**EXERCISE OBJECTIVE:** Return the data. Every word must match.
[Start of section]
(** C4, as amended. For a template with a plain prefix and no digit after
    the placeholder, with the last-change year equal to the current year (a
    non-empty string of digits), and a content that [settles]: [update_file]
    applied to the content it returned yields no diagnostic and returns that
    content. *)
Theorem update_file_twice tmpl pat content year required :
  YearsPattern.init tmpl = Ok pat →
  plain_prefix (YearsPattern.prefix tmpl) → digit_free (YearsPattern.suffix tmpl) →
  year ≠ [] → all_digits year →
  settles required (YearsPattern.extract pat content) year (YearsPattern.suffix tmpl) →
  ∃ d1 c1,
    update_file content year pat year required = Ok (d1, c1)
    ∧ update_file c1 year pat year required = Ok (None, c1).
Proof.
  intros Hinit Hpre Hsuf Hy0 Hy Hset.
  destruct (YearsPattern.extract pat content) as [ys|] eqn:He.
  2:{ simpl in Hset. subst required. exists None, content.
      unfold update_file. by rewrite He. }
  destruct (extract_header_tight _ _ _ _ Hinit Hsuf He)
    as (u & w1 & tok & tl & Hloc & Hys & Htl & Hr).
  pose proof (located_token_ok _ _ _ _ _ _ _ Hloc) as Htok.
  pose proof (λ tok', extract_relocated _ _ _ _ _ _ _ tok' Hinit Hpre Hsuf Hloc Htl)
    as Hre.
  assert (Hsame : ∀ d, update_file content year pat year required = Ok (d, content) →
                       d = None →
                       ∃ d1 c1, update_file content year pat year required = Ok (d1, c1)
                                ∧ update_file c1 year pat year required = Ok (None, c1)).
  { intros d Hd ->. by exists None, content. }
  subst ys. simpl in Hset. destruct Hset as [Hset Hclosed].
  destruct tok as [y|f w2 w3 t]; simpl in *.
  - destruct (decide (y = year)) as [->|Hne].
    + apply (Hsame None); [|done]. unfold update_file. rewrite He.
      by replace (str_eqb year year) with true by (symmetry; by apply str_eqb_eq).
    + eexists _, _. split.
      { unfold update_file. rewrite He.
        replace (str_eqb y year) with false by (symmetry; by apply str_eqb_neq).
        rewrite Hr. simpl. reflexivity. }
      unfold update_file.
      pose proof (Hre (TRange y [] [] year)) as Hre1. simpl in Hre1.
      rewrite Hre1; [| destruct Htok; apply token_ok_range; (done || constructor) | done].
      replace (str_eqb y year) with false by (symmetry; by apply str_eqb_neq).
      by replace (str_eqb year year) with true by (symmetry; by apply str_eqb_eq).
  - destruct Htok as (Hf0 & Hf & Hw2 & Hw3 & Ht0 & Ht).
    assert (Hgrow : f ≠ year →
              update_file ((u ++ YearsPattern.prefix tmpl ++ w1)
                             ++ token_text (TRange f w2 w3 year) ++ tl)
                year pat year required
              = Ok (None, (u ++ YearsPattern.prefix tmpl ++ w1)
                            ++ token_text (TRange f w2 w3 year) ++ tl)).
    { intros Hne. unfold update_file.
      rewrite Hre; [| by apply token_ok_range | done]. simpl.
      replace (str_eqb f year) with false by (symmetry; by apply str_eqb_neq).
      by replace (str_eqb year year) with true by (symmetry; by apply str_eqb_eq). }
    destruct (decide (f = t)) as [->|Hft].
    + destruct (decide (t = year)) as [->|Hne].
      * eexists _, _. split.
        { unfold update_file. rewrite He.
          replace (str_eqb year year) with true by (symmetry; by apply str_eqb_eq).
          rewrite Hr. simpl. reflexivity. }
        unfold update_file.
        pose proof (Hre (TSingle year) (token_ok_single _ Hy0 Hy)) as Hre1.
        simpl in Hre1. rewrite Hre1 by (intros; by apply Hclosed).
        by replace (str_eqb year year) with true by (symmetry; by apply str_eqb_eq).
      * eexists _, _. split.
        { unfold update_file. rewrite He.
          replace (str_eqb t t) with true by (symmetry; by apply str_eqb_eq).
          replace (str_eqb t year) with false by (symmetry; by apply str_eqb_neq).
          rewrite Hr. simpl. reflexivity. }
        by apply Hgrow.
    + destruct (decide (year = t)) as [->|Hne].
      * apply (Hsame None); [|done]. unfold update_file. rewrite He.
        replace (str_eqb f t) with false by (symmetry; by apply str_eqb_neq).
        by replace (str_eqb t t) with true by (symmetry; by apply str_eqb_eq).
      * eexists _, _. split.
        { unfold update_file. rewrite He.
          replace (str_eqb f t) with false by (symmetry; by apply str_eqb_neq).
          replace (str_eqb year t) with false by (symmetry; by apply str_eqb_neq).
          rewrite Hr. simpl. reflexivity. }
        apply Hgrow. intros ->. by destruct Hne as []; rewrite Hset.
Qed.

Lemma update_file_twice_witness :
  ∃ pat,
    YearsPattern.init (lit " Test (c) {years}") = Ok pat
    ∧ plain_prefix (YearsPattern.prefix (lit " Test (c) {years}"))
    ∧ digit_free (YearsPattern.suffix (lit " Test (c) {years}"))
    ∧ lit "2024" ≠ [] ∧ all_digits (lit "2024")
    ∧ settles false (YearsPattern.extract pat (lit "# Test (c) 2022")) (lit "2024")
        (YearsPattern.suffix (lit " Test (c) {years}"))
    ∧ ∃ d1 c1,
        update_file (lit "# Test (c) 2022") (lit "2024") pat (lit "2024") false
        = Ok (d1, c1)
        ∧ update_file c1 (lit "2024") pat (lit "2024") false = Ok (None, c1).
Proof.
  assert (Hpre : plain_prefix (YearsPattern.prefix (lit " Test (c) {years}"))).
  { eexists. split; [vm_compute; reflexivity|]. by split. }
  assert (Hsuf : digit_free (YearsPattern.suffix (lit " Test (c) {years}")))
    by by vm_compute.
  assert (Hy : all_digits (lit "2024")) by by repeat constructor.
  eexists. split; [reflexivity|]. split; [exact Hpre|]. split; [exact Hsuf|].
  split; [done|]. split; [exact Hy|].
  assert (Hset : settles false
                   (YearsPattern.extract
                      (YearsPattern.Build
                         (YearsPattern.re_pattern
                            (YearsPattern.prefix (lit " Test (c) {years}"))
                            (YearsPattern.suffix (lit " Test (c) {years}"))))
                      (lit "# Test (c) 2022")) (lit "2024")
                   (YearsPattern.suffix (lit " Test (c) {years}"))).
  { vm_compute. split; [intros E; exact E|]. intros [=]. }
  split; [exact Hset|].
  apply (update_file_twice (lit " Test (c) {years}")); try done.
Defined.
[End of section]
**YOUR SOLUTION:**
(** C4, as amended. For a template with a plain prefix and no digit after
    the placeholder, with the last-change year equal to the current year (a
    non-empty string of digits), and a content that [settles]: [update_file]
    applied to the content it returned yields no diagnostic and returns that
    content. *)
Theorem update_file_twice tmpl pat content year required :
  YearsPattern.init tmpl = Ok pat →
  plain_prefix (YearsPattern.prefix tmpl) → digit_free (YearsPattern.suffix tmpl) →
  year ≠ [] → all_digits year →
  settles required (YearsPattern.extract pat content) year (YearsPattern.suffix tmpl) →
  ∃ d1 c1,
    update_file content year pat year required = Ok (d1, c1)
    ∧ update_file c1 year pat year required = Ok (None, c1).
Proof.
  intros Hinit Hpre Hsuf Hy0 Hy Hset.
  destruct (YearsPattern.extract pat content) as [ys|] eqn:He.
  2:{ simpl in Hset. subst required. exists None, content.
      unfold update_file. by rewrite He. }
  destruct (extract_header_tight _ _ _ _ Hinit Hsuf He)
    as (u & w1 & tok & tl & Hloc & Hys & Htl & Hr).
  pose proof (located_token_ok _ _ _ _ _ _ _ Hloc) as Htok.
  pose proof (λ tok', extract_relocated _ _ _ _ _ _ _ tok' Hinit Hpre Hsuf Hloc Htl)
    as Hre.
  assert (Hsame : ∀ d, update_file content year pat year required = Ok (d, content) →
                       d = None →
                       ∃ d1 c1, update_file content year pat year required = Ok (d1, c1)
                                ∧ update_file c1 year pat year required = Ok (None, c1)).
  { intros d Hd ->. by exists None, content. }
  subst ys. simpl in Hset. destruct Hset as [Hset Hclosed].
  destruct tok as [y|f w2 w3 t]; simpl in *.
  - destruct (decide (y = year)) as [->|Hne].
    + apply (Hsame None); [|done]. unfold update_file. rewrite He.
      by replace (str_eqb year year) with true by (symmetry; by apply str_eqb_eq).
    + eexists _, _. split.
      { unfold update_file. rewrite He.
        replace (str_eqb y year) with false by (symmetry; by apply str_eqb_neq).
        rewrite Hr. simpl. reflexivity. }
      unfold update_file.
      pose proof (Hre (TRange y [] [] year)) as Hre1. simpl in Hre1.
      rewrite Hre1; [| destruct Htok; apply token_ok_range; (done || constructor) | done].
      replace (str_eqb y year) with false by (symmetry; by apply str_eqb_neq).
      by replace (str_eqb year year) with true by (symmetry; by apply str_eqb_eq).
  - destruct Htok as (Hf0 & Hf & Hw2 & Hw3 & Ht0 & Ht).
    assert (Hgrow : f ≠ year →
              update_file ((u ++ YearsPattern.prefix tmpl ++ w1)
                             ++ token_text (TRange f w2 w3 year) ++ tl)
                year pat year required
              = Ok (None, (u ++ YearsPattern.prefix tmpl ++ w1)
                            ++ token_text (TRange f w2 w3 year) ++ tl)).
    { intros Hne. unfold update_file.
      rewrite Hre; [| by apply token_ok_range | done]. simpl.
      replace (str_eqb f year) with false by (symmetry; by apply str_eqb_neq).
      by replace (str_eqb year year) with true by (symmetry; by apply str_eqb_eq). }
    destruct (decide (f = t)) as [->|Hft].
    + destruct (decide (t = year)) as [->|Hne].
      * eexists _, _. split.
        { unfold update_file. rewrite He.
          replace (str_eqb year year) with true by (symmetry; by apply str_eqb_eq).
          rewrite Hr. simpl. reflexivity. }
        unfold update_file.
        pose proof (Hre (TSingle year) (token_ok_single _ Hy0 Hy)) as Hre1.
        simpl in Hre1. rewrite Hre1 by (intros; by apply Hclosed).
        by replace (str_eqb year year) with true by (symmetry; by apply str_eqb_eq).
      * eexists _, _. split.
        { unfold update_file. rewrite He.
          replace (str_eqb t t) with true by (symmetry; by apply str_eqb_eq).
          replace (str_eqb t year) with false by (symmetry; by apply str_eqb_neq).
          rewrite Hr. simpl. reflexivity. }
        by apply Hgrow.
    + destruct (decide (year = t)) as [->|Hne].
      * apply (Hsame None); [|done]. unfold update_file. rewrite He.
        replace (str_eqb f t) with false by (symmetry; by apply str_eqb_neq).
        by replace (str_eqb t t) with true by (symmetry; by apply str_eqb_eq).
      * eexists _, _. split.
        { unfold update_file. rewrite He.
          replace (str_eqb f t) with false by (symmetry; by apply str_eqb_neq).
          replace (str_eqb year t) with false by (symmetry; by apply str_eqb_neq).
          rewrite Hr. simpl. reflexivity. }
        apply Hgrow. intros ->. by destruct Hne as []; rewrite Hset.
Qed.

Lemma update_file_twice_witness :
  ∃ pat,
    YearsPattern.init (lit " Test (c) {years}") = Ok pat
    ∧ plain_prefix (YearsPattern.prefix (lit " Test (c) {years}"))
    ∧ digit_free (YearsPattern.suffix (lit " Test (c) {years}"))
    ∧ lit "2024" ≠ [] ∧ all_digits (lit "2024")
    ∧ settles false (YearsPattern.extract pat (lit "# Test (c) 2022")) (lit "2024")
        (YearsPattern.suffix (lit " Test (c) {years}"))
    ∧ ∃ d1 c1,
        update_file (lit "# Test (c) 2022") (lit "2024") pat (lit "2024") false
        = Ok (d1, c1)
        ∧ update_file c1 (lit "2024") pat (lit "2024") false = Ok (None, c1).
Proof.
  assert (Hpre : plain_prefix (YearsPattern.prefix (lit " Test (c) {years}"))).
  { eexists. split; [vm_compute; reflexivity|]. by split. }
  assert (Hsuf : digit_free (YearsPattern.suffix (lit " Test (c) {years}")))
    by by vm_compute.
  assert (Hy : all_digits (lit "2024")) by by repeat constructor.
  eexists. split; [reflexivity|]. split; [exact Hpre|]. split; [exact Hsuf|].
  split; [done|]. split; [exact Hy|].
  assert (Hset : settles false
                   (YearsPattern.extract
                      (YearsPattern.Build
                         (YearsPattern.re_pattern
                            (YearsPattern.prefix (lit " Test (c) {years}"))
                            (YearsPattern.suffix (lit " Test (c) {years}"))))
                      (lit "# Test (c) 2022")) (lit "2024")
                   (YearsPattern.suffix (lit " Test (c) {years}"))).
  { vm_compute. split; [intros E; exact E|]. intros [=]. }
  split; [exact Hset|].
  apply (update_file_twice (lit " Test (c) {years}")); try done.
Defined.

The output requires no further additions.